Может, он обычный бандит. Бандитские ритуалы иной раз выглядели изуверски бессмысленными, но за ними, однако ж, была своя несокрушимая логика. Только форма их была дикой, а цель – очень даже ясной. Может, это новая бандитская традиция такая? А что? Иногородняя банда на гастролях. Имело это значение? Или нет?
Или, может, убийца один, окончательно спятил и вообще импровизировал некие портреты?
А ведь остальные убитые явно представляли собой какие-то истории. Где их искать?
Шагая, Зайцев по привычке теребил в кармане твердые углы фотографий: снимки теперь всегда были при нем. Машинальные движения пальцев, словно у шулера, оглаживающего колоду. Помогает думать. Только почему-то все никак не может помочь.
И что тогда изображали собой убитые на Елагином острове? Их группа была самой сложной, и, несомненно, узнай он ее сюжет, это кое-что прояснило бы в остальных убийствах. Или нет?
Как ни крутил Зайцев в уме кубики слогов (пор-трет), как ни щелкал в кармане картонными уголками – ничего путного не выходило.
Может, он просто забыл, как играют в шарады?
– Билетик лишний не желаете? – пробудил его от раздумий голос.
– Чего?
Перед ним маячил гражданин, обе руки в карманах. В воздух из форточек вырывались и плыли обрывки мелодий: консерватория гудела, как улей. У театра напротив молочным светом горели фонари, вливалась в освещенный подъезд толпа.
Билетный спекулянт.
– Не желаю, – ответил Зайцев.
– Билет есть лишний? – тут же подскочила к спекулянту гражданка в беретике. – Давайте. Сколько? Больно дорого?
Но сама уже вытаскивала из сумочки кошелек. Ленинград был балетоманским городом. На поход в балет здесь у граждан были деньги всегда. Особенно теперь, когда решался бытийный вопрос: кто лучше – Уланова или Дудинская?
– А еще билета не найдется? – уже совался гражданин в кепке.

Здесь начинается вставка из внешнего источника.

(** * streamlint.py: the policy-inventory master dataset builder

    A shallow embedding of [process_file] and of the assembly part of [main]
    (src/streamlint.py), over a small model of the pandas operations the two
    functions call, and the properties of the column mapper, the budget
    normalizer, the row filter and the dataset assembler. *)

From Stdlib Require Import String Ascii DecimalString.
From Stdlib Require Import ZArith Lia Bool Arith PeanoNat List.
Import ListNotations.
Local Open Scope string_scope.
Local Open Scope list_scope.
Local Open Scope nat_scope.

Set Implicit Arguments.

(** ** Python values and exceptions *)

(** A cell of a table: the missing-value marker [np.nan], a text or an
    integer.  Other scalar kinds (floats, dates) are outside the model. *)
Inductive cell : Type :=
| NaN
| Str (s : string)
| Int (z : Z).

Definition cell_eqb (a b : cell) : bool :=
  match a, b with
  | NaN, NaN => true
  | Str s, Str t => String.eqb s t
  | Int x, Int y => Z.eqb x y
  | _, _ => false
  end.

Inductive exn : Type :=
| KeyError (key : string)
| ValueError (msg : string)
| ReadError (cause : string).

(** Computations that can raise: [inl e] is a raised exception. *)
Definition Res (A : Type) : Type := (exn + A)%type.

Class Monad (M : Type -> Type) : Type := {
  ret : forall {A}, A -> M A;
  bind : forall {A B}, M A -> (A -> M B) -> M B
}.

Notation "x <- c1 ;; c2" := (bind c1 (fun x => c2))
  (at level 61, c1 at next level, right associativity).
Notation "c1 ;; c2" := (bind c1 (fun _ => c2))
  (at level 61, right associativity).

#[global] Instance Monad_Res : Monad Res := {
  ret := fun A (a : A) => inr a;
  bind := fun A B (m : Res A) (k : A -> Res B) =>
            match m with
            | inl e => inl e
            | inr a => k a
            end
}.

Definition raise {A : Type} (e : exn) : Res A := inl e.

(** ** Text *)

(** [str.lower] on one character, on the ASCII range. *)
Definition lower_ascii (c : ascii) : ascii :=
  let n := nat_of_ascii c in
  if (65 <=? n) && (n <=? 90) then ascii_of_nat (n + 32) else c.

(** [str.lower]. *)
Fixpoint lower (s : string) : string :=
  match s with
  | EmptyString => EmptyString
  | String c r => String (lower_ascii c) (lower r)
  end.

(** Python truthiness of a [str]: the empty text is falsy. *)
Definition truthy (s : string) : bool := negb (String.eqb s "").

(** [str(v)] for the value of a cell. *)
Definition str (c : cell) : string :=
  match c with
  | NaN => "nan"
  | Str s => s
  | Int z => NilZero.string_of_int (Z.to_int z)
  end.

(** ** pandas: Series and DataFrame *)

(** Row labels.  [pd.read_excel] and [ignore_index=True] give the labels
    [0 .. n-1]; [dropna] keeps the labels of the rows that survive. *)
Definition Index : Type := list nat.

Record Series (A : Type) : Type := mkSeries {
  s_index : Index;
  s_values : list A
}.

(** A frame: its row labels and its columns in order, each column holding one
    value per label. *)
Record DataFrame : Type := mkDataFrame {
  index : Index;
  columns : list (string * list cell)
}.

Definition column_names (df : DataFrame) : list string :=
  map fst (columns df).

(** [len(df)] *)
Definition len (df : DataFrame) : nat := length (index df).

(** [df.empty]: one of the two axes has length 0. *)
Definition empty (df : DataFrame) : bool :=
  (len df =? 0) || (length (columns df) =? 0).

(** Every column has one value per row label. *)
Definition well_formed (df : DataFrame) : bool :=
  forallb (fun col => length (snd col) =? len df) (columns df).

(** [pd.DataFrame(columns=names)]: no rows, the given columns. *)
Definition DataFrame_columns (names : list string) : DataFrame :=
  {| index := []; columns := map (fun c => (c, [])) names |}.

(** [name in df.columns] *)
Definition in_columns (name : string) (df : DataFrame) : bool :=
  existsb (String.eqb name) (column_names df).

Fixpoint assoc {V : Type} (k : string) (l : list (string * V)) : option V :=
  match l with
  | [] => None
  | (k', v) :: rest => if String.eqb k k' then Some v else assoc k rest
  end.

(** [df[name]]: the column as a Series over the frame's labels. *)
Definition getitem (df : DataFrame) (name : string) : Res (Series cell) :=
  match assoc name (columns df) with
  | Some vals => ret {| s_index := index df; s_values := vals |}
  | None => raise (KeyError name)
  end.

Definition index_eqb (a b : Index) : bool :=
  if list_eq_dec Nat.eq_dec a b then true else false.

Fixpoint has_duplicates (l : Index) : bool :=
  match l with
  | [] => false
  | x :: rest => existsb (Nat.eqb x) rest || has_duplicates rest
  end.

Fixpoint lookup_label {A : Type} (lbl : nat) (idx : Index) (vals : list A)
  : option A :=
  match idx, vals with
  | i :: idx', v :: vals' =>
      if Nat.eqb lbl i then Some v else lookup_label lbl idx' vals'
  | _, _ => None
  end.

(** [s.reindex(idx)]: the values of [s] at the labels [idx], [np.nan] where
    [s] has no such label; refused when the labels of [s] repeat. *)
Definition reindex (s : Series cell) (idx : Index) : Res (list cell) :=
  if has_duplicates (s_index s)
  then raise (ValueError "cannot reindex on an axis with duplicate labels")
  else ret (map (fun lbl => match lookup_label lbl (s_index s) (s_values s) with
                            | Some v => v
                            | None => NaN
                            end) idx).

(** Replace the column [key] where it stands, or append it as the last
    column. *)
Fixpoint set_column (cols : list (string * list cell)) (key : string)
  (vals : list cell) : list (string * list cell) :=
  match cols with
  | [] => [(key, vals)]
  | (k, v) :: rest =>
      if String.eqb key k then (k, vals) :: rest
      else (k, v) :: set_column rest key vals
  end.

(** [DataFrame._ensure_valid_index]: a frame without rows takes the labels of
    the first non-empty list-like value assigned to it; its columns are
    re-labelled, which fills them with [np.nan]. *)
Definition ensure_valid_index (df : DataFrame) (value_index : Index)
  : DataFrame :=
  if (len df =? 0) && (0 <? length value_index)
  then {| index := value_index;
          columns := map (fun col => (fst col, repeat NaN (length value_index)))
                         (columns df) |}
  else df.

(** [df[key] = value] for a scalar: the value on every row. *)
Definition setitem_scalar (df : DataFrame) (key : string) (value : cell)
  : DataFrame :=
  {| index := index df;
     columns := set_column (columns df) key (repeat value (len df)) |}.

(** [df[key] = value] for a Series: the value is aligned on the frame's
    labels (taken as it is when the labels are the same, or when the frame
    has no rows). *)
Definition setitem_series (df : DataFrame) (key : string) (value : Series cell)
  : Res DataFrame :=
  let df := ensure_valid_index df (s_index value) in
  vals <- (if index_eqb (s_index value) (index df) || (len df =? 0)
           then ret (s_values value)
           else reindex value (index df)) ;;
  ret {| index := index df; columns := set_column (columns df) key vals |}.

(** [df[key] = value] for an array or a range: positional, the length must be
    the number of rows. *)
Definition setitem_array (df : DataFrame) (key : string) (value : list cell)
  : Res DataFrame :=
  let df := ensure_valid_index df (seq 0 (length value)) in
  if length value =? len df
  then ret {| index := index df; columns := set_column (columns df) key value |}
  else raise (ValueError "Length of values does not match length of index").

(** ** pandas: element-wise operations on a Series *)

Definition isna_cell (c : cell) : bool :=
  match c with
  | NaN => true
  | _ => false
  end.

Definition notna_cell (c : cell) : bool := negb (isna_cell c).

Definition Series_map {A B : Type} (f : A -> B) (s : Series A) : Series B :=
  {| s_index := s_index s; s_values := map f (s_values s) |}.

(** [s.isna()] *)
Definition isna (s : Series cell) : Series bool := Series_map isna_cell s.

(** [s.fillna(value)] *)
Definition fillna (s : Series cell) (value : cell) : Series cell :=
  Series_map (fun c => if isna_cell c then value else c) s.

(** [s.astype(str)] *)
Definition astype_str (s : Series cell) : Series string := Series_map str s.

(** [s.str.lower()] *)
Definition str_lower (s : Series string) : Series string := Series_map lower s.

(** [s == value] *)
Definition eq_scalar (s : Series string) (value : string) : Series bool :=
  Series_map (fun x => String.eqb x value) s.

(** [s.isin(values)] *)
Definition isin (s : Series string) (values : list string) : Series bool :=
  Series_map (fun x => existsb (String.eqb x) values) s.

(** [a | b] on two boolean Series over the same labels. *)
Definition Series_or (a b : Series bool) : Series bool :=
  {| s_index := s_index a;
     s_values := map (fun p => orb (fst p) (snd p))
                     (combine (s_values a) (s_values b)) |}.

Infix "|||" := Series_or (at level 50, left associativity).

(** [np.where(cond, x, y)] with scalar [x] and [y]: an array. *)
Definition np_where (cond : Series bool) (x y : cell) : list cell :=
  map (fun b : bool => if b then x else y) (s_values cond).

(** Keep the elements whose mask is [True]. *)
Fixpoint select {A : Type} (mask : list bool) (l : list A) : list A :=
  match mask, l with
  | b :: mask', x :: l' => if b then x :: select mask' l' else select mask' l'
  | _, _ => []
  end.

(** Per row position: is some column not [np.nan] there? *)
Definition row_mask (df : DataFrame) : list bool :=
  map (fun i => existsb (fun col => notna_cell (nth i (snd col) NaN))
                        (columns df))
      (seq 0 (len df)).

(** [df.dropna(how='all')]: the rows in which every column is [np.nan] are
    removed; the other rows keep their labels and their order. *)
Definition dropna_all (df : DataFrame) : DataFrame :=
  let mask := row_mask df in
  {| index := select mask (index df);
     columns := map (fun col => (fst col, select mask (snd col)))
                    (columns df) |}.

(** [pd.concat(frames, ignore_index=True)]: the rows of the frames one after
    the other, over the union of their columns in order of first appearance
    ([np.nan] where a frame lacks a column), relabelled [0 .. n-1]. *)
Definition add_name (names : list string) (key : string) : list string :=
  if existsb (String.eqb key) names then names else names ++ [key].

Definition union_names (frames : list DataFrame) : list string :=
  fold_left add_name (flat_map column_names frames) [].

Definition column_or_nan (df : DataFrame) (name : string) : list cell :=
  match assoc name (columns df) with
  | Some vals => vals
  | None => repeat NaN (len df)
  end.

Definition concat (frames : list DataFrame) : Res DataFrame :=
  match frames with
  | [] => raise (ValueError "No objects to concatenate")
  | _ =>
      ret {| index := seq 0 (list_sum (map len frames));
             columns := map (fun c =>
                               (c, flat_map (fun df => column_or_nan df c)
                                            frames))
                            (union_names frames) |}
  end.

(** [df.head(n)] *)
Definition head (n : nat) (df : DataFrame) : DataFrame :=
  {| index := firstn n (index df);
     columns := map (fun col => (fst col, firstn n (snd col))) (columns df) |}.

(** [range(a, b)] as integer cells. *)
Definition range (a b : nat) : list cell :=
  map (fun i => Int (Z.of_nat i)) (seq a (b - a)).

(** The cells of the row at position [i], in column order. *)
Definition row_at (df : DataFrame) (i : nat) : list cell :=
  map (fun col => nth i (snd col) NaN) (columns df).

(** The size of an Excel sheet. *)
Definition MAX_ROWS : nat := 2 ^ 20.
Definition MAX_COLS : nat := 2 ^ 14.

(** A workbook with one sheet: its name, the header row and the rows under
    it. *)
Record Workbook : Type := mkWorkbook {
  sheet_name : string;
  header : list string;
  body : list (list cell)
}.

Зайцев свернул к служебному входу. Алла сегодня уходила до спектакля: наконец-то наняли еще одну костюмершу. Театральную рутину Зайцев уже выучил. Артисты давно прошли в свои гримуборные. Алла уже подала им костюмы. Мимо торопились к вертушке, сверкая лакированными футлярами, музыканты. Зайцев в который раз поражался их заурядным, совершенно обыкновенным физиономиям. Если бы не футляр, не сказал бы, что эта харя имеет отношение к музыке, эти пальцы извлекают на свет гармонию. Вахтер тоже выучил Зайцева и уже не приставал с вопросами, кого из танцовщиц или певиц он тут подкарауливает. Наконец в конце низкого коридора показалась Алла в пальто. В руке маленькая бумажка. А лицо – слегка озабоченное: она смотрела поверх Зайцева. Толкнула вертушку. Вышла.